(Collected data)
++++++++++++++++++++

(** Removing an existing edge: it returns, labels and handles stay, and
    exactly that edge is gone. *)
Lemma remove_edge_spec g u v x :
  wf g → get_edge g u v = Ok x →
  ∃ g', remove_edge g u v = Ok g' ∧ wf g' ∧
    hashmap g' = hashmap g ∧ directmap g' = directmap g ∧ len g' = len g ∧
    ∀ a b y, get_edge g' a b = Ok y ↔
      ¬ (a = u ∧ b = v) ∧ get_edge g a b = Ok y.
Proof.
  intros Hwf (n1 & n2 & r & Hu & Hv & Hr & Hx)%get_edge_Ok.
  assert (∃ g', remove_edge g u v = Ok g') as [g' Hrem].
  { unfold remove_edge, map_value. rewrite Hu, Hv. simpl.
    rewrite (index_lookup _ _ _ Hr). simpl.
    destruct (last_match n2 None r) as [e|] eqn:He.
    - apply last_match_Some in He as [Hin _].
      destruct (list_remove_elem _ _ Hin) as (r1 & r2 & _ & ->). simpl. eauto.
    - apply last_match_None in He. apply find_weight_Some in Hx.
      apply (list_elem_of_fmap_2 fst) in Hx. done. }
  exists g'. split; [done|]. split; [by eapply remove_edge_wf|].
  apply remove_edge_Ok in Hrem
    as (n1' & n2' & r1 & e & r2 & Hu' & Hv' & Hr' & He & ->).
  assert (n1' = n1) as -> by congruence.
  assert (n2' = n2) as -> by congruence.
  assert (r = r1 ++ e :: r2) as -> by congruence.
  split_and!; try done.
  pose proof (wf_single g Hwf _ _ Hr) as Hnd.
  intros a b y. rewrite (get_edge_with_row _ _ _ _ _ _ _ Hwf Hr). split.
  - intros (na & nb & Ha & Hb & Hy). case_decide as Hna.
    + subst na. assert (a = u) as -> by by eapply wf_hashmap_inj.
      rewrite (find_weight_remove _ _ _ _ Hnd) in Hy.
      case_decide as Hnb; [done|]. split.
      * intros [_ ->]. congruence.
      * apply get_edge_Ok. by exists n1, nb, (r1 ++ e :: r2).
    + split; [|done]. intros [-> _]. congruence.
  - intros [Hne Hy].
    pose proof Hy as (na & nb & r0 & Ha & Hb & Hr0 & Hy0)%get_edge_Ok.
    exists na, nb. split_and!; try done. case_decide as Hna; [|done].
    subst na. assert (r0 = r1 ++ e :: r2) as -> by congruence.
    rewrite (find_weight_remove _ _ _ _ Hnd). rewrite decide_False; [done|].
    intros ->. apply Hne. split; eapply wf_hashmap_inj; eauto. congruence.
Qed.

(** ** [create_probability_graph] *)

Lemma raw_set_edge_wf g n1 n2 w g' :
  wf g → (n2 < len g)%nat → raw_set_edge g n1 n2 w = Ok g' → wf g'.
Proof.
  intros Hwf Hn2 Hg'. destruct (adj_list g !! n1) as [r|] eqn:Hr.
  - rewrite (raw_set_edge_row _ _ _ _ _ Hr) in Hg'. injection Hg' as <-.
    apply wf_with_row; [done| |].
    + apply set_row_target_bound; [done|].
      intros e He. by eapply (wf_targets g Hwf).
    + apply set_row_NoDup. by eapply (wf_single g Hwf).
  - unfold raw_set_edge, index in Hg'. by rewrite Hr in Hg'.
Qed.

Lemma normalise_row_wf wdiv g source total i k :
  wf g → wf (normalise_row wdiv g source total i k).1.
Proof.
  revert g i. induction k as [|k IH]; intros g i Hwf; simpl; [done|].
  destruct (adj_list g !! source) as [r|] eqn:Hr; simpl; [|done].
  destruct (r !! i) as [[target weight]|] eqn:Hi; [|done].
  destruct (wdiv weight total) as [q|]; [|done].
  destruct (raw_set_edge g source target q) as [g'| |] eqn:Hset; try done.
  apply IH. eapply raw_set_edge_wf; [done| |done].
  apply list_elem_of_lookup_2 in Hi.
  apply (wf_targets g Hwf _ _ _ Hr Hi).
Qed.

Lemma normalise_from_wf wsum wdiv g source k :
  wf g → wf (normalise_from wsum wdiv g source k).1.
Proof.
  revert g source. induction k as [|k IH]; intros g source Hwf; simpl; [done|].
  destruct (adj_list g !! source) as [r|] eqn:Hr; [|done].
  pose proof (normalise_row_wf wdiv g source (wsum r.*2) 0 (length r) Hwf)
    as Hwf'.
  destruct (normalise_row wdiv g source (wsum r.*2) 0 (length r))
    as [g' [[]| |]]; simpl in *; try done.
  by apply IH.
Qed.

++++++++++++++++++++

| Prompt |
Taking the entries above, write out exactly each line from the one holding "apply (list_elem_of_fmap_2 fst)" to the one holding "intros ->. apply", both included, and stop there.

| Response below |
      apply (list_elem_of_fmap_2 fst) in Hx. done. }
  exists g'. split; [done|]. split; [by eapply remove_edge_wf|].
  apply remove_edge_Ok in Hrem
    as (n1' & n2' & r1 & e & r2 & Hu' & Hv' & Hr' & He & ->).
  assert (n1' = n1) as -> by congruence.
  assert (n2' = n2) as -> by congruence.
  assert (r = r1 ++ e :: r2) as -> by congruence.
  split_and!; try done.
  pose proof (wf_single g Hwf _ _ Hr) as Hnd.
  intros a b y. rewrite (get_edge_with_row _ _ _ _ _ _ _ Hwf Hr). split.
  - intros (na & nb & Ha & Hb & Hy). case_decide as Hna.
    + subst na. assert (a = u) as -> by by eapply wf_hashmap_inj.
      rewrite (find_weight_remove _ _ _ _ Hnd) in Hy.
      case_decide as Hnb; [done|]. split.
      * intros [_ ->]. congruence.
      * apply get_edge_Ok. by exists n1, nb, (r1 ++ e :: r2).
    + split; [|done]. intros [-> _]. congruence.
  - intros [Hne Hy].
    pose proof Hy as (na & nb & r0 & Ha & Hb & Hr0 & Hy0)%get_edge_Ok.
    exists na, nb. split_and!; try done. case_decide as Hna; [|done].
    subst na. assert (r0 = r1 ++ e :: r2) as -> by congruence.
    rewrite (find_weight_remove _ _ _ _ Hnd). rewrite decide_False; [done|].
    intros ->. apply Hne. split; eapply wf_hashmap_inj; eauto. congruence.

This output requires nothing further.